--- Source data Enclosed Below ---

(* ===== verification/Task.v ===== *)
(** * Task: the life of a spawned task (src/src/task.rs, src/src/join_handle.rs)

    A task is a state byte, the cell with its future and the waker of whoever
    joins it.  [Task_run], [Task_cancel], [Task_take_output] and
    [JoinHandle_poll] are the operations as written.  [thread_step] is the same
    code of [run] and [cancel] cut at its atomic accesses, lock operations and
    wakes; [TaskConc] interleaves those steps. *)

From S2P Require Import Prelude JoinHandle.

Local Open Scope Z_scope.

(** ** The waker cell

    [futures_util::task::AtomicWaker] is not part of the repository: its
    documented behaviour is that [wake] wakes the waker that was registered
    last, if one was registered since the last [wake]. *)

Class AtomicWakerOps (A W : Type) : Type := {
  aw_new : A;
  aw_register : W → A → A;
  aw_wake : A → option W * A;
}.

Class AtomicWakerLaws (A W : Type) `{AtomicWakerOps A W} : Type := {
  (** the waker that the next [wake] wakes *)
  aw_last : A → option W;
  aw_last_new : aw_last aw_new = None;
  aw_last_register w a : aw_last (aw_register w a) = Some w;
  aw_wake_last a : (aw_wake a).1 = aw_last a;
  aw_wake_empties a : aw_last (aw_wake a).2 = None;
}.

Module AtomicWakerRef.
#[export] Instance cell_ops {W} : AtomicWakerOps (option W) W :=
  {| aw_new := None; aw_register := λ w _, Some w; aw_wake := λ a, (a, None) |}.
#[export] Program Instance cell_laws {W} : AtomicWakerLaws (option W) W := {| aw_last := id |}.
Solve Obligations with done.
End AtomicWakerRef.

(** ** The state byte *)

Definition IDLE : Z := 0.
Definition RUNNING : Z := 1.
Definition COMPLETED : Z := 2.
Definition CANCELLED : Z := 3.
Definition NOTIFIED : Z := 4.

(** [AtomicU8::try_update]: [Ok(previous)] when the closure gave a new value. *)
Definition try_update (f : Z → option Z) (state : Z) : result Z Z * Z :=
  match f state with
  | Some new => (Ok state, new)
  | None => (Err state, state)
  end.

(** The closures of [run], of its end and of [cancel]. *)
Definition run_claim (state : Z) : option Z :=
  if decide (state = IDLE) then Some RUNNING
  else if decide (state = RUNNING) then Some NOTIFIED
  else None.

Definition run_release (state : Z) : option Z :=
  if decide (state = RUNNING ∨ state = NOTIFIED) then Some IDLE else None.

Definition cancel_request (state : Z) : option Z :=
  if decide (state = COMPLETED ∨ state = CANCELLED) then None else Some CANCELLED.

Section task.
Context {F O P C A W : Type} `{UserFuture F O P C, AtomicWakerOps A W}.

Record Task : Type := mkTask {
  t_state : Z;
  t_waker : A;
  t_fut : JoinInner F O P;
}.

Definition with_state (s : Z) (t : Task) : Task := mkTask s (t_waker t) (t_fut t).
Definition with_waker (a : A) (t : Task) : Task := mkTask (t_state t) a (t_fut t).
Definition with_fut (f : JoinInner F O P) (t : Task) : Task := mkTask (t_state t) (t_waker t) f.

(** What an operation asks of others, in order: to put the task on the global
    queue, to wake the joiner. *)
Inductive effect : Type :=
| ScheduleGlobal
| WakeJoiner (w : W).

Definition Task_new (fut : F) : Task := mkTask IDLE aw_new (JoinInner_new fut).

(** [self.waker.wake()]. *)
Definition wake_joiner (self : Task) : Task * list effect :=
  let '(w, a) := aw_wake (t_waker self) in
  (with_waker a self, match w with Some w => [WakeJoiner w] | None => [] end).

(** A future that is still there is dropped in place: [Return { Err(Aborted) }]. *)
Definition abort_future (f : JoinInner F O P) : JoinInner F O P :=
  match f with
  | JoinInner_Future _ => JoinInner_Return (Err JoinError_Aborted)
  | JoinInner_Return _ => f
  end.

Definition Task_finish_cancellation (self : Task) : Task * list effect :=
  let self := with_fut (abort_future (t_fut self)) self in
  let self := with_state COMPLETED self in
  wake_joiner self.

Definition Task_take_output (self : Task) (output : poll (result O (JoinError P))) : Task * poll (result O (JoinError P)) :=
  match t_fut self with
  | JoinInner_Return val =>
      (with_fut (JoinInner_Return (Err JoinError_Aborted)) self, Ready_ val)
  | JoinInner_Future _ => (self, output)
  end.

Definition Task_register (self : Task) (waker : W) : Task :=
  with_waker (aw_register waker (t_waker self)) self.

Definition Task_cancel (self : Task) : Task * list effect :=
  let '(r, s) := try_update cancel_request (t_state self) in
  let self := with_state s self in
  match r with
  | Ok _ => (self, [ScheduleGlobal])
  | Err _ => (self, [])
  end.

(** The end of [run] after a poll that was not ready. *)
Definition run_pending (self : Task) : Task * list effect :=
  let '(r, s) := try_update run_release (t_state self) in
  let self := with_state s self in
  match r with
  | Ok prev => if decide (prev = NOTIFIED) then (self, [ScheduleGlobal]) else (self, [])
  | Err prev =>
      if decide (prev = CANCELLED) then Task_finish_cancellation self else (self, [])
  end.

Definition Task_run (cx : C) (self : Task) : Task * list effect :=
  let '(r, s) := try_update run_claim (t_state self) in
  let self := with_state s self in
  match r with
  | Ok prev =>
      if decide (prev = IDLE) then
        let '(ready, fut) := JoinInner_poll (t_fut self) cx in
        let self := with_fut fut self in
        match ready with
        | Ready_ _ => wake_joiner (with_state COMPLETED self)
        | Pending => run_pending self
        end
      else (self, [])
  | Err prev =>
      if decide (prev = CANCELLED) then Task_finish_cancellation self else (self, [])
  end.

(** [<JoinHandle as Future>::poll]. *)
Definition JoinHandle_poll (self : Task) (cx_waker : W) : Task * poll (result O (JoinError P)) :=
  let '(self, out) := Task_take_output self Pending in
  match out with
  | Pending => Task_take_output (Task_register self cx_waker) out
  | Ready_ _ => (self, out)
  end.

Definition JoinHandle_abort (self : Task) : Task * list effect := Task_cancel self.

(** ** The same code, one access at a time *)

(** The memory that the threads share: the task, the holder of the mutex of the
    future, whether the task is on the global queue, how many times it is on
    local queues, and the wakers woken so far. *)
Record shared : Type := mkShared {
  sh_task : Task;
  sh_lock : option nat;
  sh_linked : bool;
  sh_local : nat;
  sh_woken : list W;
}.

Definition with_task (t : Task) (s : shared) : shared :=
  mkShared t (sh_lock s) (sh_linked s) (sh_local s) (sh_woken s).
Definition with_lock (l : option nat) (s : shared) : shared :=
  mkShared (sh_task s) l (sh_linked s) (sh_local s) (sh_woken s).
Definition with_queues (linked : bool) (loc : nat) (s : shared) : shared :=
  mkShared (sh_task s) (sh_lock s) linked loc (sh_woken s).

(** [schedule_global]: the task is pushed unless it is linked already. *)
Definition schedule (s : shared) : shared := with_queues true (sh_local s) s.

Definition perform (e : effect) (s : shared) : shared :=
  match e with
  | ScheduleGlobal => schedule s
  | WakeJoiner w =>
      mkShared (sh_task s) (sh_lock s) (sh_linked s) (sh_local s) (sh_woken s ++ [w])
  end.

(** Where a thread is in [run], [finish_cancellation] or [cancel]. *)
Inductive pc : Type :=
| RunClaim          (** the first [try_update] *)
| RunLock           (** [self.fut.lock()] *)
| RunPoll           (** inside the poll of the future *)
| RunStore          (** [state.store(COMPLETED)] *)
| RunUnlockReady    (** [drop(fut)] *)
| RunWake           (** [self.waker.wake()] *)
| RunUnlock         (** [drop(fut)] of the other branch *)
| RunRelease        (** the second [try_update] *)
| RunReschedule     (** [Self::schedule_global(&self)] *)
| FinLock           (** [finish_cancellation]: [self.fut.lock()] *)
| FinWrite
| FinStore
| FinUnlock
| FinWake
| CancelUpdate      (** [cancel]: its [try_update] *)
| CancelSchedule.

(** One step of thread [i]: the memory and where the thread goes, or [None] when
    it waits for the mutex. *)
Definition thread_step (cx : C) (i : nat) (p : pc) (s : shared) : option (shared * option pc) :=
  let t := sh_task s in
  match p with
  | RunClaim =>
      let '(r, st) := try_update run_claim (t_state t) in
      let s := with_task (with_state st t) s in
      match r with
      | Ok prev => Some (s, if decide (prev = IDLE) then Some RunLock else None)
      | Err prev => Some (s, if decide (prev = CANCELLED) then Some FinLock else None)
      end
  | RunLock =>
      match sh_lock s with
      | None => Some (with_lock (Some i) s, Some RunPoll)
      | Some _ => None
      end
  | RunPoll =>
      let '(ready, fut) := JoinInner_poll (t_fut t) cx in
      Some (with_task (with_fut fut t) s,
            Some (match ready with Ready_ _ => RunStore | Pending => RunUnlock end))
  | RunStore => Some (with_task (with_state COMPLETED t) s, Some RunUnlockReady)
  | RunUnlockReady => Some (with_lock None s, Some RunWake)
  | RunWake | FinWake =>
      let '(t, effects) := wake_joiner t in
      Some (fold_right perform (with_task t s) effects, None)
  | RunUnlock => Some (with_lock None s, Some RunRelease)
  | RunRelease =>
      let '(r, st) := try_update run_release (t_state t) in
      let s := with_task (with_state st t) s in
      match r with
      | Ok prev => Some (s, if decide (prev = NOTIFIED) then Some RunReschedule else None)
      | Err prev => Some (s, if decide (prev = CANCELLED) then Some FinLock else None)
      end
  | RunReschedule | CancelSchedule => Some (schedule s, None)
  | FinLock =>
      match sh_lock s with
      | None => Some (with_lock (Some i) s, Some FinWrite)
      | Some _ => None
      end
  | FinWrite => Some (with_task (with_fut (abort_future (t_fut t)) t) s, Some FinStore)
  | FinStore => Some (with_task (with_state COMPLETED t) s, Some FinUnlock)
  | FinUnlock => Some (with_lock None s, Some FinWake)
  | CancelUpdate =>
      let '(r, st) := try_update cancel_request (t_state t) in
      let s := with_task (with_state st t) s in
      Some (s, match r with Ok _ => Some CancelSchedule | Err _ => None end)
  end.

(** A thread that nothing interrupts, until it is done. *)
Fixpoint thread_run (fuel : nat) (cx : C) (i : nat) (p : pc) (s : shared) : outcome shared :=
  match fuel with
  | 0%nat => OutOfFuel
  | S fuel =>
      match thread_step cx i p s with
      | None => Panic
      | Some (s, None) => mret s
      | Some (s, Some p) => thread_run fuel cx i p s
      end
  end.

(** The memory after an operation with its effects. *)
Definition apply_effects (r : Task * list effect) (s : shared) : shared :=
  fold_right perform (with_task r.1 s) r.2.
End task.

Arguments Task : clear implicits.
Arguments effect : clear implicits.
Arguments shared : clear implicits.

#[export] Instance pc_eq_dec : EqDecision pc.
Proof. solve_decision. Defined.

(** ** The steps are the code *)

Section steps.
Context {F O P C A W : Type} `{UserFuture F O P C, AtomicWakerOps A W}.
Implicit Types (s : shared F O P A W) (t : Task F O P A).

Lemma run_finish fuel cx i s :
  (4 < fuel)%nat → sh_lock s = None →
  thread_run fuel cx i FinLock s = Done (apply_effects (Task_finish_cancellation (sh_task s)) s).
Proof.
  intros Hf Hl. destruct s as [t l q n w]; cbn in Hl; subst l.
  do 5 (destruct fuel as [|fuel]; [lia|]). cbn.
  unfold apply_effects, Task_finish_cancellation. by destruct (wake_joiner _).
Qed.

Lemma run_release_steps fuel cx i s :
  (5 < fuel)%nat → sh_lock s = None →
  thread_run fuel cx i RunRelease s = Done (apply_effects (run_pending (sh_task s)) s).
Proof.
  intros Hf Hl. destruct fuel as [|fuel]; [lia|]. cbn. unfold run_pending, try_update.
  destruct (run_release _) eqn:Hr; case_decide.
  - by destruct fuel; [lia|].
  - done.
  - rewrite run_finish by (done || lia). done.
  - done.
Qed.

Lemma run_claimed fuel cx i s :
  (8 < fuel)%nat → sh_lock s = None →
  thread_run fuel cx i RunLock s =
  Done (apply_effects
    (let '(ready, fut) := JoinInner_poll (t_fut (sh_task s)) cx in
     match ready with
     | Ready_ _ => wake_joiner (with_state COMPLETED (with_fut fut (sh_task s)))
     | Pending => run_pending (with_fut fut (sh_task s))
     end) s).
Proof.
  intros Hf Hl. destruct s as [t l q n w]; cbn in Hl; subst l.
  do 3 (destruct fuel as [|fuel]; [lia|]). cbn [thread_run thread_step sh_lock sh_task with_lock].
  destruct (JoinInner_poll (t_fut t) cx) as [[[]|] fut]; cbn [thread_run thread_step].
  - do 2 (destruct fuel as [|fuel]; [lia|]). cbn. by destruct (wake_joiner _).
  - etrans; [apply run_release_steps; [lia|done]|done].
Qed.

(** C39: the steps that the interleavings use are the code: a thread that nobody
    interrupts and that finds the mutex free performs exactly [run] or
    [cancel], effects included. *)
Theorem task_steps_are_the_code fuel cx i s :
  (9 < fuel)%nat → sh_lock s = None →
  thread_run fuel cx i RunClaim s = Done (apply_effects (Task_run cx (sh_task s)) s) ∧
  thread_run fuel cx i CancelUpdate s = Done (apply_effects (Task_cancel (sh_task s)) s).
Proof.
  intros Hf Hl. destruct fuel as [|fuel]; [lia|]. split.
  - cbn [thread_run thread_step]. unfold Task_run, try_update.
    destruct (run_claim _) as [st|] eqn:Hc; case_decide; [|done| |done].
    + rewrite run_claimed by (done || lia). done.
    + rewrite run_finish by (done || lia). done.
  - cbn [thread_run thread_step]. unfold Task_cancel, try_update.
    destruct (cancel_request _); [|done]. by destruct fuel; [lia|].
Qed.
End steps.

--- End of Enclosed Source data ---

--- Exercise directions ---
Please give an exact copy of the lines above, beginning with the line containing "From S2P Require Import Prelude JoinHandle." and running through the line containing "aw_register : W → A → A;", and of no other lines.

--- Response ---
From S2P Require Import Prelude JoinHandle.

Local Open Scope Z_scope.

(** ** The waker cell

    [futures_util::task::AtomicWaker] is not part of the repository: its
    documented behaviour is that [wake] wakes the waker that was registered
    last, if one was registered since the last [wake]. *)

Class AtomicWakerOps (A W : Type) : Type := {
  aw_new : A;
  aw_register : W → A → A;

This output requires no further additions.